0

How can I concat a Series of shape (4,) to a df of shape (1,4) and obtain a df of shape (2,4) without converting the Series to a df first? I am trying to insert a Series as the top row of a df.

For example:

import pandas as pd

mydict1 = [{'a': 1, 'b': 2, 'c': 3, 'd': 4}]
mydict2 = [{'a': 5, 'b': 6, 'c': 7, 'd': 8}]

# 1x4 dataframes
df1 = pd.DataFrame(mydict1)
df2 = pd.DataFrame(mydict2)

# series1.shape: (4,)
series1 = df1.iloc[0]
# df3.shape: (1,4)
df3 = df1.iloc[[0]]

# 5x5 df. With a new row and column representing the indexes of each. If anything, I'd expect a 4x4 df here, not a 5x5.
dfDfSeriesAxis0 = pd.concat([df2, df1.iloc[0]], axis=0)
# 5x5 df.  I would think this is different from the above method with axis=0, but it appears to be identical
dfDfSeriesAxis1 = pd.concat([df2, df1.iloc[0]], axis=1)
# 5x5 df
dfSeriesDfAxis0 = pd.concat([df1.iloc[0], df2])
# 5x5 df
dfSeriesDfAxis1 = pd.concat([df1.iloc[0], df2], axis=1)
# This achieves the result I want (2x4 df) but must convert to a df before concat.
dfDf1Df2Axis0 = pd.concat([df1.iloc[[0]], df2])
# Concats to a 2x4 df, but in the wrong order
dfDf2Df1Axis0 = pd.concat([df2,df1.iloc[[0]]])
# Concats along incorrect axis and I end up with a 1x8 df
dfDf1Df2Axis1 = pd.concat([df1.iloc[[0]], df2], axis=1)
# Appends along correct axis and I end up with a 2x4 df.
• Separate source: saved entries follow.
Lemma release_frame ctx r :
  preserves same_acks (release_idempotency_reservation fault cfg ctx r)
  /\ preserves same_wal (release_idempotency_reservation fault cfg ctx r)
  /\ preserves same_data (release_idempotency_reservation fault cfg ctx r).
Proof.
  unfold release_idempotency_reservation, release_by_client_msg_id, release.
  split; [|split]; walk; done.
Qed.

Lemma bindings_frame R `{!StoreRel R} ms :
  (forall s b, R s (with_bindings s b)) -> preserves R (register_plugin_entity_bindings fault cfg ms).
Proof.
  intros Hb. unfold register_plugin_entity_bindings. destruct (negb _); [walk|].
  generalize (distinct_ids (omap (fun m => match prepared_tenant_id m with
                                            | Ok t => Some t | Err _ => None end) ms)).
  intros ts. induction ts as [|t ts IH]; cbn [foldr]; walk; [apply Hb|exact IH].
Qed.

Lemma archive_frame R `{!StoreRel R} ms :
  (forall s, R s (with_archive s (archive_all original_of (archive s) ms).2)) ->
  preserves R (archive_messages fault original_of ms).
Proof.
  intros Ha. unfold archive_messages. walk. specialize (Ha s).
  by destruct (archive_all original_of (archive s) ms).
Qed.

Lemma durable_archive s ms : durable s (with_archive s (archive_all original_of (archive s) ms).2).
Proof. split; [intros id; apply archive_all_grows|done]. Qed.

Lemma durable_stream s es : durable s (with_stream s (stream s ++ es)).
Proof. split; [done|]. by apply prefix_app_r. Qed.

Lemma persist_frame p :
  preserves same_acks (persist_message fault cfg original_of p)
  /\ preserves same_wal (persist_message fault cfg original_of p)
  /\ preserves same_claims (persist_message fault cfg original_of p)
  /\ preserves durable (persist_message fault cfg original_of p).
Proof.
  unfold persist_message, append_events_to_stream, store_hot.
  split; [|split; [|split]]; walk;
    try (apply archive_frame; [exact _|intros; first [done|apply durable_archive]]);
    try (apply bindings_frame; [exact _|done]); try done.
  apply durable_stream.
Qed.

Lemma ack_frame tenant r :
  preserves same_wal (publish_ack_and_record fault cfg tenant r)
  /\ preserves same_claims (publish_ack_and_record fault cfg tenant r)
  /\ preserves same_data (publish_ack_and_record fault cfg tenant r).
Proof.
  unfold publish_ack_and_record, publish_ack, record_write_stage.
  split; [|split]; walk; done.
Qed.

Lemma finish_frame tenant id :
  preserves same_acks (finish_wal fault cfg tenant id)
  /\ preserves same_claims (finish_wal fault cfg tenant id)
  /\ preserves same_data (finish_wal fault cfg tenant id).
Proof. unfold finish_wal, cleanup_wal, record_write_stage. split; [|split]; walk; done. Qed.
Why does appending work as expected but concat does not?
dfAppendSeries = df1.append(df2.iloc[-1])
# Appends along correct axis and I end up with a 2x4 df
dfAppendDf = df1.append(df2)

It appears iloc[0] returns a Series while iloc[[0]] returns a dataframe. Furthermore iloc[0:1] appears to return the same dataframe that iloc[[0]] returns.

My main source of confusion is why dfAppendSeries = df1.append(df2.iloc[-1]) results in the expected 2x4 df, whereas dfDfSeriesAxis0 = pd.concat([df2, df1.iloc[0]], axis=0) results in a 5x5 df. I really can't image how the resulting df from dfDfSeriesAxis0 = pd.concat([df2, df1.iloc[0]], axis=0) would be useful under any circumstance.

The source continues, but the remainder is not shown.